## Records from a data source

● ● ● ● ● ● ●

Lemma sniff_buffered_keeps action l m : ic_rule (snd (sniff_buffered re action l m)) = ic_rule m.
Proof.
  revert m. induction l as [|b l IH]; intros m; simpl; [done|].
  pose proof (sniff_packet_keeps action m (pb_Buffer b)) as H.
  destruct (sniff_packet _ _ _ _) as [err m1]; simpl in *. destruct (need_more err); [|done]. by rewrite IH.
Qed.

Lemma sniff_reads_keeps action reads m packets :
  ic_rule (snd (fst (fst (sniff_reads re action reads m packets)))) = ic_rule m.
Proof.
  revert m packets. induction reads as [|[d dst|e|e|e] reads IH]; intros m packets; simpl; try done.
  pose proof (sniff_packet_keeps action m d) as H.
  destruct (sniff_packet _ _ _ _) as [err m1]; simpl in *. destruct (need_more err); [|done]. by rewrite IH.
Qed.

Lemma override_keeps action m : ic_rule (override_destination action m) = ic_rule m.
Proof. unfold override_destination. by destruct (_ && _). Qed.

Lemma actionSniff_keeps action m input :
  ic_rule (snd (fst (actionSniff re action m input))) = ic_rule m.
Proof.
  destruct input as [buffers reads|packets reads]; unfold actionSniff.
  - unfold actionSniff_stream. repeat (destruct (_ : bool); [done|]).
    set (l := if bool_decide (_ = []) then _ else _). clearbody l.
    pose proof (peek_stream_keeps l buffers m [] true None reads) as H.
    destruct (PeekStream _ _ _ _ _ _ _ _) as [[[err m1] buffer] reads1]; simpl in *.
    destruct err; simpl; [done|]. by rewrite override_keeps.
  - unfold actionSniff_packet. repeat (destruct (_ : bool); [done|]).
    pose proof (sniff_buffered_keeps action packets m) as H.
    destruct (sniff_buffered _ _ _ _) as [[err|] m1]; simpl in *.
    + destruct err; simpl; [done|]. by rewrite override_keeps.
    + pose proof (sniff_reads_keeps action reads m1 packets) as H'.
      destruct (sniff_reads _ _ _ _ _) as [[[[err fatal] m2] packets2] reads2]; simpl in *.
      destruct fatal; simpl; [congruence|]. destruct err; simpl; [congruence|]. rewrite override_keeps. congruence.
Qed.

● ● ● ● ● ● ●

## Work instructions
Look through the entries above and find each line where the word "fatal" occurs; copy those lines.

## Exercise output
      destruct (sniff_reads _ _ _ _ _) as [[[[err fatal] m2] packets2] reads2]; simpl in *.
      destruct fatal; simpl; [congruence|]. destruct err; simpl; [congruence|]. rewrite override_keeps. congruence.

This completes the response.